◆ **Data listing**:
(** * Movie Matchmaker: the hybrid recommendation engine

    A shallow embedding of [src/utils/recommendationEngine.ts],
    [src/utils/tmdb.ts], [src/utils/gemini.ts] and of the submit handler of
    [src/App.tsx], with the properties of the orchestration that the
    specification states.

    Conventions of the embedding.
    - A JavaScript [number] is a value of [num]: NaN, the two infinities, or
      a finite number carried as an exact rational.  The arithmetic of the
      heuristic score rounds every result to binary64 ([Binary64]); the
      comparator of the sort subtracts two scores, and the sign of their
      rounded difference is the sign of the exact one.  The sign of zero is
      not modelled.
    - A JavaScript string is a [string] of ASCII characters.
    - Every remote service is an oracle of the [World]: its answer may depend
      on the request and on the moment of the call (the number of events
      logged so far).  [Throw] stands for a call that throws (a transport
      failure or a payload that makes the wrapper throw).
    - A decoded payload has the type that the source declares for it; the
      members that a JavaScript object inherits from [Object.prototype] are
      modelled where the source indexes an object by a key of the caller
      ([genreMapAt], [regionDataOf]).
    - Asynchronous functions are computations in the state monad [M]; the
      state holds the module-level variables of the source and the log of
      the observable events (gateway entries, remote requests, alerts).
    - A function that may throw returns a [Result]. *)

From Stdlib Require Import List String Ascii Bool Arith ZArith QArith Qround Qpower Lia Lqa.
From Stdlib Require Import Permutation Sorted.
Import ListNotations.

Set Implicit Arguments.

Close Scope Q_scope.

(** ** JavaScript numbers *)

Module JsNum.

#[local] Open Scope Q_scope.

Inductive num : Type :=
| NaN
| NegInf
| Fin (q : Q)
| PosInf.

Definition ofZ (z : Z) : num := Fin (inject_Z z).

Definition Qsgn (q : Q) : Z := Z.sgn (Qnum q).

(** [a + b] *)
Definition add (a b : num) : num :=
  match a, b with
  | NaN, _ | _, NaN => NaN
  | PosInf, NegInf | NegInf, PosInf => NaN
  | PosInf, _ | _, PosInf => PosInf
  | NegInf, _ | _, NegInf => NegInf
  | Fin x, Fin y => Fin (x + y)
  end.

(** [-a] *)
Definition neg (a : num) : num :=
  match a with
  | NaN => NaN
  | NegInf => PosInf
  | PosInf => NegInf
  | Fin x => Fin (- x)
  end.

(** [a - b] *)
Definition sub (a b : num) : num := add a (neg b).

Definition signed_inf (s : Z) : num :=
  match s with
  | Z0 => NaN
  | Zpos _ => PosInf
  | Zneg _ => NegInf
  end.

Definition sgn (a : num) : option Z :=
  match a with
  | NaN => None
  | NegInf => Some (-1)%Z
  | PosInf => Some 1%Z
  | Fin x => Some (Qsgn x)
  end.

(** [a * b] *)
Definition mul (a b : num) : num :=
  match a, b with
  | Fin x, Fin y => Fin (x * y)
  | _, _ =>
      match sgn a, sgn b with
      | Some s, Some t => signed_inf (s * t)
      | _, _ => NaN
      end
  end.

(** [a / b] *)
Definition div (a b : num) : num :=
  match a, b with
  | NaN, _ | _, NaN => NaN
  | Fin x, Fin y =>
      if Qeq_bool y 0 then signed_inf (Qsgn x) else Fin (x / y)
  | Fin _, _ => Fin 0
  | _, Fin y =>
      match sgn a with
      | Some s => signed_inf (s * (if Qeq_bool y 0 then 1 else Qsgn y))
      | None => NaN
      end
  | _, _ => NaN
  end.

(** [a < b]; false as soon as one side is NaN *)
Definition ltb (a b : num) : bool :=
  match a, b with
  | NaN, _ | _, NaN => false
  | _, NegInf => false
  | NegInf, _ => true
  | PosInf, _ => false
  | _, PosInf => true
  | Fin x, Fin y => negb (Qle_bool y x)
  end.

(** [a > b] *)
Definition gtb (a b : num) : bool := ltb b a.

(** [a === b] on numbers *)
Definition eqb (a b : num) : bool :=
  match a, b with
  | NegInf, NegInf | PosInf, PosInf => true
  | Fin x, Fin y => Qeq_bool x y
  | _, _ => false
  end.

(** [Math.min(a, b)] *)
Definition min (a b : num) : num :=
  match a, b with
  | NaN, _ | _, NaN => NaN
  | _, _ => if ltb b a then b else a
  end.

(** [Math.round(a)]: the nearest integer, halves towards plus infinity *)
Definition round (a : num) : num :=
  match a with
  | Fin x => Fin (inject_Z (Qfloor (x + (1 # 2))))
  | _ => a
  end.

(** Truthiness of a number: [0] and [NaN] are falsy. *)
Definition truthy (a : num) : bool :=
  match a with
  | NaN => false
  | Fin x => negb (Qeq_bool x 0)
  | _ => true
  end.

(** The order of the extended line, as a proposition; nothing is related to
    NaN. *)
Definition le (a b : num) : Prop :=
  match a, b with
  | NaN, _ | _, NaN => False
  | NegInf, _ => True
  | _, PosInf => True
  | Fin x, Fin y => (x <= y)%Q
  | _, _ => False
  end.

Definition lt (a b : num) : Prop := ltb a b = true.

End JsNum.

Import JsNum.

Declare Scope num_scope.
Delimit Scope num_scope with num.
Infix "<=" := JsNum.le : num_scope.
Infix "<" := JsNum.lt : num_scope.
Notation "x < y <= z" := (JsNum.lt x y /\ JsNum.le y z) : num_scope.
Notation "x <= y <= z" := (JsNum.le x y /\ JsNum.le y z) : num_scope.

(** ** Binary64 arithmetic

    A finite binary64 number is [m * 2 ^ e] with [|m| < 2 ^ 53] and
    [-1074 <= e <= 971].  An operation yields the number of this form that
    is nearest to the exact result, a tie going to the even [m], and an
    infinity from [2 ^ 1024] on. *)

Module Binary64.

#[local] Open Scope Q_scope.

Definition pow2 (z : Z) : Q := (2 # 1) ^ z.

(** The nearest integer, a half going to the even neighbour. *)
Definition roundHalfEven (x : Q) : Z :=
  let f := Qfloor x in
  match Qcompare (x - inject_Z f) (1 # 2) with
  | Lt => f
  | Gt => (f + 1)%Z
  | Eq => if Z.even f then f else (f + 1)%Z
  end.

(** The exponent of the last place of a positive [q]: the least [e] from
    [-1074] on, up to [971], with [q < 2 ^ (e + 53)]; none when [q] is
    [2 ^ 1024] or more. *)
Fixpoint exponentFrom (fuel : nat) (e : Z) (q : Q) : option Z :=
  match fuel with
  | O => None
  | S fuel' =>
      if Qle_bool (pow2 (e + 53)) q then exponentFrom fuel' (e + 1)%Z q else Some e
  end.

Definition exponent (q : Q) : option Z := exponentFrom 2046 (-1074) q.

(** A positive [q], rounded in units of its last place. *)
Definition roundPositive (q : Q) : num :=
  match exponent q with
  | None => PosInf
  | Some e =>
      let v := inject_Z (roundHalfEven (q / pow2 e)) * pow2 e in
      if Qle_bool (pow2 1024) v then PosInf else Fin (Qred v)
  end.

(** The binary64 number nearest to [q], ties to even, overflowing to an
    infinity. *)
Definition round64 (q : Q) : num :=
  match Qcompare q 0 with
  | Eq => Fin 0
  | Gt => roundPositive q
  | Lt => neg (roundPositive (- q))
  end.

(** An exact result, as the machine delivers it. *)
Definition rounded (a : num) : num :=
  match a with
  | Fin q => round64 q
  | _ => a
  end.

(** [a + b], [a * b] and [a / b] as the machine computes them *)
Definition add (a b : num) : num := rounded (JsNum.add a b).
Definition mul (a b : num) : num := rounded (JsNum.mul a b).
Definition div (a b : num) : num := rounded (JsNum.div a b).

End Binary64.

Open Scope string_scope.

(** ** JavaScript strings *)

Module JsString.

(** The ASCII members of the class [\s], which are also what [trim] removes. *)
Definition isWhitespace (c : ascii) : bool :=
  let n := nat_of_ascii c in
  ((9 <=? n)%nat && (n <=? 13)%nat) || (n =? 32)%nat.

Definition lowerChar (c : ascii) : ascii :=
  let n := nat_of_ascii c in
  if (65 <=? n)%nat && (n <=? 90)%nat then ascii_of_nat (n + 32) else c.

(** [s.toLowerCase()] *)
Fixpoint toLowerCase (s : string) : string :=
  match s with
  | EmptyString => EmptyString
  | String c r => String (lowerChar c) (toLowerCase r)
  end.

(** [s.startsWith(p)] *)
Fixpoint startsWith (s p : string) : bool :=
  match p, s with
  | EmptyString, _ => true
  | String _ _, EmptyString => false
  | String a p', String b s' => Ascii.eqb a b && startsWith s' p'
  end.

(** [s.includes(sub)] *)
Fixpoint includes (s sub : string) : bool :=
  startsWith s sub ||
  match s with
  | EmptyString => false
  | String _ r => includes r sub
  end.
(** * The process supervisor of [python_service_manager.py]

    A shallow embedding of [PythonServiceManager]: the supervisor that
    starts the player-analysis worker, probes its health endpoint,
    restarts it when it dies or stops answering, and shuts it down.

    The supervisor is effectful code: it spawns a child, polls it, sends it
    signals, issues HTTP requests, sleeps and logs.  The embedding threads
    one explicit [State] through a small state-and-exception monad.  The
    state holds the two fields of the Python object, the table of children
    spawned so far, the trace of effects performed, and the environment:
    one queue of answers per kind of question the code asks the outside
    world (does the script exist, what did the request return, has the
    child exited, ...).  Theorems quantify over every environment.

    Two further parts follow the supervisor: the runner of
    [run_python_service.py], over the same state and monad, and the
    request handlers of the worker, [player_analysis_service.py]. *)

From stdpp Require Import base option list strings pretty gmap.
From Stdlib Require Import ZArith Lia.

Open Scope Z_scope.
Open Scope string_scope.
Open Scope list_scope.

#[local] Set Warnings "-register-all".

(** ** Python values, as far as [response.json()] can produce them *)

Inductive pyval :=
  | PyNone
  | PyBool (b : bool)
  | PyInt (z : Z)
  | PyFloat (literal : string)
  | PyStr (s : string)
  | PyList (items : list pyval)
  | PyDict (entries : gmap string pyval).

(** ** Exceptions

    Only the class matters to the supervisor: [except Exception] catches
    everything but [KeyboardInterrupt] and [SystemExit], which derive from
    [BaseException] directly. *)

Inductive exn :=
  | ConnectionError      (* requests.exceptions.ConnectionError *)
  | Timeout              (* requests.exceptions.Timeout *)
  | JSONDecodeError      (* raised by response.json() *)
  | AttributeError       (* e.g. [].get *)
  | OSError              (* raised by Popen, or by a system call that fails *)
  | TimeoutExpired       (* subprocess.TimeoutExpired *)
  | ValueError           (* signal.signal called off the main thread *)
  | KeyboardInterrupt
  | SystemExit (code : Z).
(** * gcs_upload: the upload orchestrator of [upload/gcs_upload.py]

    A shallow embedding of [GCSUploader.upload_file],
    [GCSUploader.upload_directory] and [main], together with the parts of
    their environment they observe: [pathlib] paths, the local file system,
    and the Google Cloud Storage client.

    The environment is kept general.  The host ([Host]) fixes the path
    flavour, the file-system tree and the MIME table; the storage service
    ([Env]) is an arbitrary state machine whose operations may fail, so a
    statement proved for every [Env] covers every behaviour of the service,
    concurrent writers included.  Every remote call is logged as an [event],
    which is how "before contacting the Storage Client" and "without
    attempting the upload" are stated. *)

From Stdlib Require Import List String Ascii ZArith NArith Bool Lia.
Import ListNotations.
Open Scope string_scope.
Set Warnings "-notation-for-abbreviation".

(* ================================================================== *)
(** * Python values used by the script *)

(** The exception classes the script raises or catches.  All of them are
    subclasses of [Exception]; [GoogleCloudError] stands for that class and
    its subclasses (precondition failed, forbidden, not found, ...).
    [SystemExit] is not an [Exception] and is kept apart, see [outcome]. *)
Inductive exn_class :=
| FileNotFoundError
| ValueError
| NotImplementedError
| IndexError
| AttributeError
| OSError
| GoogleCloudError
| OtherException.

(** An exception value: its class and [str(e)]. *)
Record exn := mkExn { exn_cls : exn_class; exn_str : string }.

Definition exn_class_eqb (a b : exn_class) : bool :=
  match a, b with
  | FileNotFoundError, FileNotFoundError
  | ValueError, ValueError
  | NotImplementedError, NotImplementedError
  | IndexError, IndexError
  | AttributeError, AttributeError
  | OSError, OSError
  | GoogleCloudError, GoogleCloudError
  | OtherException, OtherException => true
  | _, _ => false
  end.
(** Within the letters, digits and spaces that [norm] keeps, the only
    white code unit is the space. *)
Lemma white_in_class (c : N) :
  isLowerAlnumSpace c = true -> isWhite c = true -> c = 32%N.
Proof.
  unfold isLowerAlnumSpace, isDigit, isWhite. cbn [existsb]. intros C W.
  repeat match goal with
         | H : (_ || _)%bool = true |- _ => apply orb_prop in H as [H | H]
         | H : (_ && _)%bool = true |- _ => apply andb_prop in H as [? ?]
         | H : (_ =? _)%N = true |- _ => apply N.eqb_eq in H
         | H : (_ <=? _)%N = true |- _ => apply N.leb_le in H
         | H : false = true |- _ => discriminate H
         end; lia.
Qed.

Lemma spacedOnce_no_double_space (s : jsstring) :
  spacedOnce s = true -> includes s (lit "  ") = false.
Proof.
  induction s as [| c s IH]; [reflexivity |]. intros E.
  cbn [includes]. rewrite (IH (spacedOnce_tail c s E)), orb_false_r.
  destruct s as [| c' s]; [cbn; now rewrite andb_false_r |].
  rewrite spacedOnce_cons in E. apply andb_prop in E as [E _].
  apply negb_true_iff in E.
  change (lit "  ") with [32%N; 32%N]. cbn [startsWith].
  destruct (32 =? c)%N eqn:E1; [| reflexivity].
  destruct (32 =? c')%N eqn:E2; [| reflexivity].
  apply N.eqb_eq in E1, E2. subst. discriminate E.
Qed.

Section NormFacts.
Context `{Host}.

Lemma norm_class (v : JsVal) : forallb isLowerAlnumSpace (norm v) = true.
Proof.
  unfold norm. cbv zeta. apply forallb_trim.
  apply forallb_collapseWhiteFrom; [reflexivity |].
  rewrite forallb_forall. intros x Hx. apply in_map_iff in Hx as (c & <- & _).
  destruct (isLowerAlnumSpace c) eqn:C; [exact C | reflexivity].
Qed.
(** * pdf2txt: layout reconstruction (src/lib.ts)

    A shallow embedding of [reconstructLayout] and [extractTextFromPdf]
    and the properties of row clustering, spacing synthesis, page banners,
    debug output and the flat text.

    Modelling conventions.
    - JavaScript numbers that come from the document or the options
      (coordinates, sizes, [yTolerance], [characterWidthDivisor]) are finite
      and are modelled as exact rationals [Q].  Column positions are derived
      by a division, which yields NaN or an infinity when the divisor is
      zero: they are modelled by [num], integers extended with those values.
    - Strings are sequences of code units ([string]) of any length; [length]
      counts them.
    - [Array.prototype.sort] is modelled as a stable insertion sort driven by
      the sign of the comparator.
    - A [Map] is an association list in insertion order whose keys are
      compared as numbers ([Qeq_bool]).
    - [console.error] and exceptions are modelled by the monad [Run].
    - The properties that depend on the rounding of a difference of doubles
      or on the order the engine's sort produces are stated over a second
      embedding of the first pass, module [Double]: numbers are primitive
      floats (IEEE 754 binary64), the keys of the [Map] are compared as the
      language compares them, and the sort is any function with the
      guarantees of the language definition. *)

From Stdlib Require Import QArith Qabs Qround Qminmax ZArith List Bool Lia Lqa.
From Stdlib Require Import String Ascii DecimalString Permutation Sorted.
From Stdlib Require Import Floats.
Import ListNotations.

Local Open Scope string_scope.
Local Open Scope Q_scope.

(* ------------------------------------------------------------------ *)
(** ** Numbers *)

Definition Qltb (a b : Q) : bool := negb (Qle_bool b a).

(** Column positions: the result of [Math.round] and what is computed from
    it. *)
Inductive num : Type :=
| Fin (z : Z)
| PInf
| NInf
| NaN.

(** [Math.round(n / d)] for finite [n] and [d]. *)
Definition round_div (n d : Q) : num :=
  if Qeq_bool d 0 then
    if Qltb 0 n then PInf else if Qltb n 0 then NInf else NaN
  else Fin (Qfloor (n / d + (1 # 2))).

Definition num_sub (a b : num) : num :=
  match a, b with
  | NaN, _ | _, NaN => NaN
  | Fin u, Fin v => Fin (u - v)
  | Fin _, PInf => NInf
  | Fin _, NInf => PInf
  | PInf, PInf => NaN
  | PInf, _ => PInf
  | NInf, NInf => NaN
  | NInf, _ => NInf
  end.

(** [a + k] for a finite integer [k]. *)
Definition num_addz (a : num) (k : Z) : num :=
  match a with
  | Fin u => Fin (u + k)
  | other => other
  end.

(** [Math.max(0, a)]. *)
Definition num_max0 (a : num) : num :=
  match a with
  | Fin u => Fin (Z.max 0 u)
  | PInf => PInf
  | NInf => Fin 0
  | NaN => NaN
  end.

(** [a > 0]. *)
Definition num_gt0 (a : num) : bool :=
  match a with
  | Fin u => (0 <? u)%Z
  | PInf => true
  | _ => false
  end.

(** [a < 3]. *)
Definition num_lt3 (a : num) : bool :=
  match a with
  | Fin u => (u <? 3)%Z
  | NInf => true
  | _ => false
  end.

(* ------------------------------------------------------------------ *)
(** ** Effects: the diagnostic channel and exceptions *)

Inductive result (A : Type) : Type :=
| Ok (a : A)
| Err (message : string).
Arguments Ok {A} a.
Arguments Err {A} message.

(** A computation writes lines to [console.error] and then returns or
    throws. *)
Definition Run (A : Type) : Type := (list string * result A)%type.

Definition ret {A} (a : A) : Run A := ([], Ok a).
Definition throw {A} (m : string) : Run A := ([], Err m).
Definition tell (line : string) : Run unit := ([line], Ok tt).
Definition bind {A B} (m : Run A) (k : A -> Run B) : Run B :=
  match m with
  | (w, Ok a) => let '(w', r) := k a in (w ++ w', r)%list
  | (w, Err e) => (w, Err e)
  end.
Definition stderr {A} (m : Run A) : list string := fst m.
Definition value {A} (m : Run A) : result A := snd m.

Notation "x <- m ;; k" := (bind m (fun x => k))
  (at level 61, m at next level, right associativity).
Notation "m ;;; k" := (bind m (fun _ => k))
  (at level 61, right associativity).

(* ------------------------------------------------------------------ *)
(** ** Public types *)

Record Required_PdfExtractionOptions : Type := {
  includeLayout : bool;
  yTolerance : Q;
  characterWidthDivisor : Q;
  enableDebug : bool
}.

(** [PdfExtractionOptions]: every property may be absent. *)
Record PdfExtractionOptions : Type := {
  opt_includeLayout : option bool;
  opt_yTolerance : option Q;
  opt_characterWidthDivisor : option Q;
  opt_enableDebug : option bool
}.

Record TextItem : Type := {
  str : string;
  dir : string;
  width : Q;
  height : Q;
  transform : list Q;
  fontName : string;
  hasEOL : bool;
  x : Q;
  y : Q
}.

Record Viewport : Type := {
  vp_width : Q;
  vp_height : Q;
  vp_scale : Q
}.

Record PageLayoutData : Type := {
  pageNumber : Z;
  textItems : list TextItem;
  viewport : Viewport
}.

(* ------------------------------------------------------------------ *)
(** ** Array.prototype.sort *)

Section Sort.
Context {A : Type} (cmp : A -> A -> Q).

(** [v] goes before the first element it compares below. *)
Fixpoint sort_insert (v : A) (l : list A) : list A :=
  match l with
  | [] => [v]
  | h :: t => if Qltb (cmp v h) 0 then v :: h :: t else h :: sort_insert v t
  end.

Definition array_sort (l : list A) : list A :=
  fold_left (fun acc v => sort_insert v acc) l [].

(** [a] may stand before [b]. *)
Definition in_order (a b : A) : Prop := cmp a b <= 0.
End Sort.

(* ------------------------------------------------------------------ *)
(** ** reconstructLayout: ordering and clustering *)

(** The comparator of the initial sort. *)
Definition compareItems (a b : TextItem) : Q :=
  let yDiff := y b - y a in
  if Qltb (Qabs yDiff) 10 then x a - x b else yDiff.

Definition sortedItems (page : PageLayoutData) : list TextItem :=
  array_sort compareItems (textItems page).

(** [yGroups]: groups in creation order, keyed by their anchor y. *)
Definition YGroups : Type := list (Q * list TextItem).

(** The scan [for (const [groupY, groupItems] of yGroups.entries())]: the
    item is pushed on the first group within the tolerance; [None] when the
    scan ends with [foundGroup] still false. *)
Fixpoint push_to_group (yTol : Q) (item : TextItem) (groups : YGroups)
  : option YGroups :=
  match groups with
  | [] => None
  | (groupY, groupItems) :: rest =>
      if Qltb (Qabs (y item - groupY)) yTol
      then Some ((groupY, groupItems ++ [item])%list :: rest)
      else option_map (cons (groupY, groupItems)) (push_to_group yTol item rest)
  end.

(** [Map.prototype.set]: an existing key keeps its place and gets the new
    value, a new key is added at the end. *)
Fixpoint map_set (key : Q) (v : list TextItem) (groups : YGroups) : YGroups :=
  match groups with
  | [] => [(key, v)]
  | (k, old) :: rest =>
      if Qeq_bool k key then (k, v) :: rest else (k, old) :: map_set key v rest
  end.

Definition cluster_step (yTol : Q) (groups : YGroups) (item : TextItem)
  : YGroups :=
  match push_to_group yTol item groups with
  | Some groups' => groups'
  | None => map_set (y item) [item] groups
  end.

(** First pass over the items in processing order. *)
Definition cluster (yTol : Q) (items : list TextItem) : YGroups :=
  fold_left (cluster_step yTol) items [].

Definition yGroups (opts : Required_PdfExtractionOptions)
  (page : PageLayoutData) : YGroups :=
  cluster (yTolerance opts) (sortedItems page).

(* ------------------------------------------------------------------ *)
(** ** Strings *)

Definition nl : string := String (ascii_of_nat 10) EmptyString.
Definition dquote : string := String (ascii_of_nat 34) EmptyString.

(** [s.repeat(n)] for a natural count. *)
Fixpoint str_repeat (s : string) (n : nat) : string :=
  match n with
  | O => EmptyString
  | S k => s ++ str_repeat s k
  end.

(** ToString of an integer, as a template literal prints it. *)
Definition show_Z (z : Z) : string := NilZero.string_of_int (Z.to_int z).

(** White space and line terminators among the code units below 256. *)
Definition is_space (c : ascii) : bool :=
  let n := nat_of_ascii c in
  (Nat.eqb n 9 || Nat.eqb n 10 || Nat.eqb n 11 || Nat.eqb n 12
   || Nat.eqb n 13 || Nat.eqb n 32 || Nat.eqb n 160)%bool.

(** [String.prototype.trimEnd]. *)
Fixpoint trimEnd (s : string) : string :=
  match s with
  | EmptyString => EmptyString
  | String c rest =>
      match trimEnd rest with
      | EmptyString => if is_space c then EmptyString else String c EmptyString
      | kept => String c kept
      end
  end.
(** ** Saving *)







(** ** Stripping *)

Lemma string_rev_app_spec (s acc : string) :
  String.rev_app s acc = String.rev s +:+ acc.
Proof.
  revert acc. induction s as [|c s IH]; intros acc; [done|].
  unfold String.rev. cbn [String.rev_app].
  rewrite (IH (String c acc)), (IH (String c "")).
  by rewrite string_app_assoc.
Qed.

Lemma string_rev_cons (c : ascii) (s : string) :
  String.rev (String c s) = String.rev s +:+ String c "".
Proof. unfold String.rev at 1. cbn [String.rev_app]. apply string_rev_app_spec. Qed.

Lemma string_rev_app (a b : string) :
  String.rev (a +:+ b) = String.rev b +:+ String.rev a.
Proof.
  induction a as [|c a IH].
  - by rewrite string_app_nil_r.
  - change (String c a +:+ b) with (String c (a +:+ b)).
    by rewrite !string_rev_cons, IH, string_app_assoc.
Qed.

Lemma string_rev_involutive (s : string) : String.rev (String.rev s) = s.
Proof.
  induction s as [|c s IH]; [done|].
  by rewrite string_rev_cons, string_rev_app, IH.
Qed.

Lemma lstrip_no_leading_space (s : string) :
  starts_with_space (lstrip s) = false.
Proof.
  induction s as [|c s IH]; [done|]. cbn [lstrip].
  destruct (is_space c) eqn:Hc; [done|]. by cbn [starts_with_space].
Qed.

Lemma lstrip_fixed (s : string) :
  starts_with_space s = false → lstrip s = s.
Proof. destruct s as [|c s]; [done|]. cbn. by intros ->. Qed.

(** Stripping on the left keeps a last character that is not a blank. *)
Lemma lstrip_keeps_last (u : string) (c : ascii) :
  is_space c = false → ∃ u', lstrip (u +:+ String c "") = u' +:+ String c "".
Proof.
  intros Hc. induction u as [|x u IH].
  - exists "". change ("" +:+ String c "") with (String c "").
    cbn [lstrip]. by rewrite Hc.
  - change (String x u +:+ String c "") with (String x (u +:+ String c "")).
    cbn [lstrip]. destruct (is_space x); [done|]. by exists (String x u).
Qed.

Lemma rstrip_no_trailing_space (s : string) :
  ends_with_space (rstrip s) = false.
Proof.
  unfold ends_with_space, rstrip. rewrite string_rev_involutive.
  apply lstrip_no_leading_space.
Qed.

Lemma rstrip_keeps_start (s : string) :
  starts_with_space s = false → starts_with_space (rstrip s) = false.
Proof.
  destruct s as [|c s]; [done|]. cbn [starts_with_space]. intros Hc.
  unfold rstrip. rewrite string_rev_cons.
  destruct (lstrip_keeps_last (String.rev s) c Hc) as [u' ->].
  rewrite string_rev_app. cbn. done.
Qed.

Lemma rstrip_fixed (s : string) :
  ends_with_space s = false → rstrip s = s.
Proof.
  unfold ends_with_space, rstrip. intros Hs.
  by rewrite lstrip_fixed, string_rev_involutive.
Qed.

◆ **The problem**: Give only the lines from the one holding "destruct (32 =? c)%N" through the one holding "floats (IEEE 754", each restated exactly as it appears above.

◆ **Response to the task**:
  destruct (32 =? c)%N eqn:E1; [| reflexivity].
  destruct (32 =? c')%N eqn:E2; [| reflexivity].
  apply N.eqb_eq in E1, E2. subst. discriminate E.
Qed.

Section NormFacts.
Context `{Host}.

Lemma norm_class (v : JsVal) : forallb isLowerAlnumSpace (norm v) = true.
Proof.
  unfold norm. cbv zeta. apply forallb_trim.
  apply forallb_collapseWhiteFrom; [reflexivity |].
  rewrite forallb_forall. intros x Hx. apply in_map_iff in Hx as (c & <- & _).
  destruct (isLowerAlnumSpace c) eqn:C; [exact C | reflexivity].
Qed.
(** * pdf2txt: layout reconstruction (src/lib.ts)

    A shallow embedding of [reconstructLayout] and [extractTextFromPdf]
    and the properties of row clustering, spacing synthesis, page banners,
    debug output and the flat text.

    Modelling conventions.
    - JavaScript numbers that come from the document or the options
      (coordinates, sizes, [yTolerance], [characterWidthDivisor]) are finite
      and are modelled as exact rationals [Q].  Column positions are derived
      by a division, which yields NaN or an infinity when the divisor is
      zero: they are modelled by [num], integers extended with those values.
    - Strings are sequences of code units ([string]) of any length; [length]
      counts them.
    - [Array.prototype.sort] is modelled as a stable insertion sort driven by
      the sign of the comparator.
    - A [Map] is an association list in insertion order whose keys are
      compared as numbers ([Qeq_bool]).
    - [console.error] and exceptions are modelled by the monad [Run].
    - The properties that depend on the rounding of a difference of doubles
      or on the order the engine's sort produces are stated over a second
      embedding of the first pass, module [Double]: numbers are primitive
      floats (IEEE 754 binary64), the keys of the [Map] are compared as the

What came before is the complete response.